Attendu qu'en l'espèce il n'est pas contesté qu'après la résiliation du contrat de distribution en 1981, la société Hydrochim est restée le seul distributeur en France des appareils fabriqués par la société 3S jusqu'en 1996 ; que celle-ci ne peut toutefois pas se prévaloir d'une poursuite tacite dudit contrat avec les mêmes clauses alors même qu'il a été rompu à son initiative et que dans une lettre du 11 février 1997 elle a écrit à son adversaire :

" En ce qui concerne la clientèle Mariner en France, il n'est nullement question de verser une indemnité compensatrice pour un quelconque dédommagement. De plus, nous ne nous sommes jamais engagés par écrit à nous acquitter d'une indemnité lors de la cessation de la collaboration une telle obligation ne figurait même pas dans le contrat initial qui nous a lié peu de temps au début des années 80 " ;

Attendu que les robots en question sont des aspirateurs pour piscines collectives lesquels nécessitent des entretiens périodiques assurés en l'état du moins pour certains clients par la société Hydrochim venderesse, en vertu de contrats dits " contrats Assistance Mariner " signés par les acquéreurs pour une durée de 3 ans ;

Que pour satisfaire aux obligations résultant desdits contrats dont il est démontré que certains sont toujours en cours, l'intimée doit notamment pouvoir disposer de pièces détachées de la marque Mariner fabriquée par la société 3S ; que, pour s'en procurer et dès lors qu'il apparaît que la société 3S Mariner France n'est qu'une filiale de 3S la société Hydrochim ne peut que les acheter auprès de l'appelante laquelle a par ailleurs interdit à ses revendeurs espagnols de faire sortir du matériel hors des frontières de leur pays ;

Attendu que si l'on prend comme marché de référence comme le soutient en cause d'appel la société Hydrochim, celui des pièces détachées des robots Mariner lequel est distinct du marché général des aspirateurs de piscine, la société 3S se trouve à l'évidence en position dominante sur le marché français puisqu'aucune autre entreprise ne peut lui être substituée et qu'elle bénéficie d'un véritable monopole de fait ;

Que, en refusant de vendre lesdites pièces détachées et le matériel nécessaire à la maintenance à la société Hydrochim dont le premier juge a considéré à juste titre qu'elle n'était plus qu'un client ordinaire, la société 3S a abusé de sa position dominante; que c'est donc à bon droit que pour faire cesser ce trouble manifestement illicite, il a accueilli les prétentions de l'intimé; que la décision déférée doit être confirmée de ce chef ;

Attendu que la demande reconventionnelle que l'appelante ne précise pas ce qui justifierait qu'il soit fait droit à sa demande par le juge des référés alors qu'elle invoque l'existence d'une contestation sérieuse et ne précise pas en quoi serait constitué un trouble manifestement illicite ou que cette mesure s'imposerait pour prévenir un dommage imminent ; qu'en l'état, la société Hydrochim est le légitime acquéreur du matériel inventorié par l'huissier en novembre 1997 tandis que la liste des clients ainsi que les contrats d'entretien sont des pièces lui appartenant en propre ; que la décision déférée doit donc aussi être confirmée en ce qu'elle a débouté la société 3S de ce chef de demande ;

Attendu enfin que l'équité commande de faire application en faveur de la société Hydrochim des dispositions de l'article 700 du nouveau Code de procédure civile.

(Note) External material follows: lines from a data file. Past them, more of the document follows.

Definition set_numbers (idx change_num : Z) (c : Change) : Change :=
  {| file_num := idx; change_num := change_num;
     file := file c; function := function c; hunk_header := hunk_header c;
     hunk_content := hunk_content c; total_lines := total_lines c;
     change_diffinfo := change_diffinfo c; definition := definition c |}.

(** [for change in group["changes"]]: update [file_num] and [change_num] in
    each [Change] object. *)
Fixpoint renumber_changes (idx change_num : Z) (changes : list nat) (h : store)
  : store :=
  match changes with
  | [] => h
  | a :: changes' =>
      renumber_changes idx (change_num + 1) changes'
        (alter (set_numbers idx change_num) a h)
  end.

(** The group under construction in the coalescing pass: it has no ["file"]
    yet. *)
Record combined_acc := {
  ca_files : list string;
  ca_changes : list nat;
  ca_total_lines : Z
}.

Definition start_combined (group : StageGroup) : combined_acc :=
  {| ca_files := [sg_file group]; ca_changes := sg_changes group;
     ca_total_lines := sg_total_lines group |}.

(** [for group in file_groups] of the coalescing pass, followed by the flush
    of the last combined group. *)
Fixpoint coalesce_loop (current_combined : option combined_acc)
    (file_groups : list StageGroup) : list combined_acc :=
  match file_groups with
  | [] =>
      match current_combined with
      | Some c => [c]
      | None => []
      end
  | group :: file_groups' =>
      match current_combined with
      | None => coalesce_loop (Some (start_combined group)) file_groups'
      | Some c =>
          if (ca_total_lines c + sg_total_lines group
              <=? MAX_COMBINED_FILE_GROUP_LINES)%Z
          then
            (* merge this group into current_combined *)
            coalesce_loop
              (Some {| ca_files := ca_files c ++ [sg_file group];
                       ca_changes := ca_changes c ++ sg_changes group;
                       ca_total_lines :=
                         (ca_total_lines c + sg_total_lines group)%Z |})
              file_groups'
          else
            (* current combined group is full, flush it and start new one *)
            c :: coalesce_loop (Some (start_combined group)) file_groups'
      end
  end.

(** Reassign [file_num], update the changes and set ["file"]. *)
Fixpoint number_combined (idx : Z) (cgroups : list combined_acc) (h : store)
  : list FileGroup * store :=
  match cgroups with
  | [] => ([], h)
  | c :: cgroups' =>
      let h1 := renumber_changes idx 1 (ca_changes c) h in
      let g := {| g_file_num := Some idx;
                  g_file := match ca_files c with
                            | [f] => OneFile f
                            | fs => FileList fs
                            end;
                  g_files := Some (ca_files c);
                  g_changes := ca_changes c;
                  g_total_lines := ca_total_lines c |} in
      let '(gs, h2) := number_combined (idx + 1) cgroups' h1 in
      (g :: gs, h2)
  end.

(** Post-process of [main]: combine small FILE-N groups that together are
    under [MAX_COMBINED_FILE_GROUP_LINES]. *)
Definition coalesce_groups (file_groups : list StageGroup) (h : store)
  : list FileGroup * store :=
  if 1 <? length file_groups
  then number_combined 1 (coalesce_loop None file_groups) h
  else (map group_of_stage file_groups, h).

(** Extract all functions referenced by a FILE-N group. *)
Definition change_functions (c : Change) : gset string :=
  (if negb (is_empty (function c)) && negb (String.eqb (function c) "unknown")
   then list_to_set
          (List.filter (fun func => negb (is_empty func))
             (map strip (split (function c) ", ")))
   else ∅)
  ∪ match change_diffinfo c with
    | Some di =>
        match truthy (modifies di) with
        | Some m => {[ m ]}
        | None => ∅
        end
        ∪ list_to_set (callers di) ∪ list_to_set (calls di)
    | None => ∅
    end.

Definition extract_group_functions (h : store) (group : FileGroup)
  : gset string :=
  ⋃ (map change_functions (omap (fun a => h !! a) (g_changes group))).

(** Calculate the overlap ratio between two sets of functions. *)
Definition calculate_function_overlap (funcs1 funcs2 : gset string) : Q :=
  if bool_decide (funcs1 = ∅) || bool_decide (funcs2 = ∅) then 0%Q
  else
    let intersection := funcs1 ∩ funcs2 in
    let smaller_size := Nat.min (size funcs1) (size funcs2) in
    (inject_Z (Z.of_nat (size intersection))
     / inject_Z (Z.of_nat smaller_size))%Q.

(** The state of the search for the best pair. *)
Record best := {
  best_overlap : Q;
  best_pair : option (nat * nat)
}.

Definition Qlt_bool (a b : Q) : bool := negb (Qle_bool b a).

(** The body of the two nested loops over [i < j]. *)
Definition consider_pair (working_groups : list (option FileGroup))
    (working_funcs : list (gset string)) (b : best) (ij : nat * nat) : best :=
  let '(i, j) := ij in
  match working_groups !! i, working_groups !! j with
  | Some (Some gi), Some (Some gj) =>
      let combined_lines := (g_total_lines gi + g_total_lines gj)%Z in
      if (MAX_SIMILARITY_COMBINED_LINES <? combined_lines)%Z then b
      else
        let overlap :=
          calculate_function_overlap
            (default ∅ (working_funcs !! i)) (default ∅ (working_funcs !! j)) in
        if Qle_bool MIN_FUNCTION_OVERLAP_RATIO overlap
           && Qlt_bool (best_overlap b) overlap
        then {| best_overlap := overlap; best_pair := Some (i, j) |}
        else b
  | _, _ => b
  end.

(** The pairs [(i, j)] with [i < j < n], in the order of the nested loops. *)
Definition index_pairs (n : nat) : list (nat * nat) :=
  seq 0 n ≫= fun i => map (fun j => (i, j)) (seq (S i) (n - S i)).

Definition find_best_pair (working_groups : list (option FileGroup))
    (working_funcs : list (gset string)) : option (nat * nat) :=
  best_pair
    (foldl (consider_pair working_groups working_funcs)
       {| best_overlap := 0; best_pair := None |}
       (index_pairs (length working_groups))).

(** [g.get("files", [g["file"]] if isinstance(g["file"], str) else g["file"])] *)
Definition group_files (g : FileGroup) : list string :=
  match g_files g with
  | Some fs => fs
  | None =>
      match g_file g with
      | OneFile f => [f]
      | FileList fs => fs
      end
  end.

Par ces motifs, LA COUR : Déclare irrecevable la demande en annulation de la signification de l'ordonnance déférée, Confirme ladite ordonnance, Y ajoutant, Condamne la société 3S Systemtechnick AG à payer à la société Hydrochim la somme de quinze mille francs (15 000 F) en application de l'article 700 du nouveau Code de procédure civile, La condamne aux dépens d'appel, Accorde à la SCP Laval-Lueger le droit prévu à l'article 699 du nouveau Code de procédure civile.